» **ASSIGNED TASK**
Write the entries out again. Each one must match exactly.

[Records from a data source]
━━━━━━
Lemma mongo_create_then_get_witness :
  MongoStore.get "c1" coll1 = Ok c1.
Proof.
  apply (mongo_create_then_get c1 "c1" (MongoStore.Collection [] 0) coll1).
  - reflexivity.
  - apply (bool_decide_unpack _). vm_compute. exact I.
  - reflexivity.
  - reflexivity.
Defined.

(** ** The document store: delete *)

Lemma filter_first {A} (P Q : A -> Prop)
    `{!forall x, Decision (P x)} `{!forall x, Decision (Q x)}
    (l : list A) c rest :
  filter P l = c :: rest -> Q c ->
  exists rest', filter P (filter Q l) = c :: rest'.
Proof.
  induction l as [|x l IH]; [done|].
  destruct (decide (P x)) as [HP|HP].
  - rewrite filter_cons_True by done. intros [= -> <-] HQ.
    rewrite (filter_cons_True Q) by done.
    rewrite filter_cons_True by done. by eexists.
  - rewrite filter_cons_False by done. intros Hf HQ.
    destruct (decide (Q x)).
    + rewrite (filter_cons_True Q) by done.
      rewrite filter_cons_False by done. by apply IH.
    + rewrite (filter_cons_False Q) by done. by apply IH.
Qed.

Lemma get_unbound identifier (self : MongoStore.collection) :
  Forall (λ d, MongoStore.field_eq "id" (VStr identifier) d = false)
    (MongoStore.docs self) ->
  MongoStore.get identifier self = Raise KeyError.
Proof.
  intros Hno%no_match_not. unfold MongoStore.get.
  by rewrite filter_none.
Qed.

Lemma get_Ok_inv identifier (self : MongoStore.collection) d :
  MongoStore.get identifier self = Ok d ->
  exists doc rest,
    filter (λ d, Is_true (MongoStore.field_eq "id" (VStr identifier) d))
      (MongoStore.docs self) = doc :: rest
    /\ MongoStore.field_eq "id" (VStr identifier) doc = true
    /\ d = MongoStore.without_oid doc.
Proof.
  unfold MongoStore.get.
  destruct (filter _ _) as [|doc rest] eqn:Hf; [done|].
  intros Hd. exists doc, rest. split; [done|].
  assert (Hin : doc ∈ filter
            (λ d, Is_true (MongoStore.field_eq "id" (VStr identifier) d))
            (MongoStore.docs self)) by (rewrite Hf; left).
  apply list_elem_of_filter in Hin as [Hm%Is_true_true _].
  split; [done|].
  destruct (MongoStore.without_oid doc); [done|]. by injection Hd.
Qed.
━━━━━━
» **RESPONSE BOX**
Lemma mongo_create_then_get_witness :
  MongoStore.get "c1" coll1 = Ok c1.
Proof.
  apply (mongo_create_then_get c1 "c1" (MongoStore.Collection [] 0) coll1).
  - reflexivity.
  - apply (bool_decide_unpack _). vm_compute. exact I.
  - reflexivity.
  - reflexivity.
Defined.

(** ** The document store: delete *)

Lemma filter_first {A} (P Q : A -> Prop)
    `{!forall x, Decision (P x)} `{!forall x, Decision (Q x)}
    (l : list A) c rest :
  filter P l = c :: rest -> Q c ->
  exists rest', filter P (filter Q l) = c :: rest'.
Proof.
  induction l as [|x l IH]; [done|].
  destruct (decide (P x)) as [HP|HP].
  - rewrite filter_cons_True by done. intros [= -> <-] HQ.
    rewrite (filter_cons_True Q) by done.
    rewrite filter_cons_True by done. by eexists.
  - rewrite filter_cons_False by done. intros Hf HQ.
    destruct (decide (Q x)).
    + rewrite (filter_cons_True Q) by done.
      rewrite filter_cons_False by done. by apply IH.
    + rewrite (filter_cons_False Q) by done. by apply IH.
Qed.

Lemma get_unbound identifier (self : MongoStore.collection) :
  Forall (λ d, MongoStore.field_eq "id" (VStr identifier) d = false)
    (MongoStore.docs self) ->
  MongoStore.get identifier self = Raise KeyError.
Proof.
  intros Hno%no_match_not. unfold MongoStore.get.
  by rewrite filter_none.
Qed.

Lemma get_Ok_inv identifier (self : MongoStore.collection) d :
  MongoStore.get identifier self = Ok d ->
  exists doc rest,
    filter (λ d, Is_true (MongoStore.field_eq "id" (VStr identifier) d))
      (MongoStore.docs self) = doc :: rest
    /\ MongoStore.field_eq "id" (VStr identifier) doc = true
    /\ d = MongoStore.without_oid doc.
Proof.
  unfold MongoStore.get.
  destruct (filter _ _) as [|doc rest] eqn:Hf; [done|].
  intros Hd. exists doc, rest. split; [done|].
  assert (Hin : doc ∈ filter
            (λ d, Is_true (MongoStore.field_eq "id" (VStr identifier) d))
            (MongoStore.docs self)) by (rewrite Hf; left).
  apply list_elem_of_filter in Hin as [Hm%Is_true_true _].
  split; [done|].
  destruct (MongoStore.without_oid doc); [done|]. by injection Hd.
Qed.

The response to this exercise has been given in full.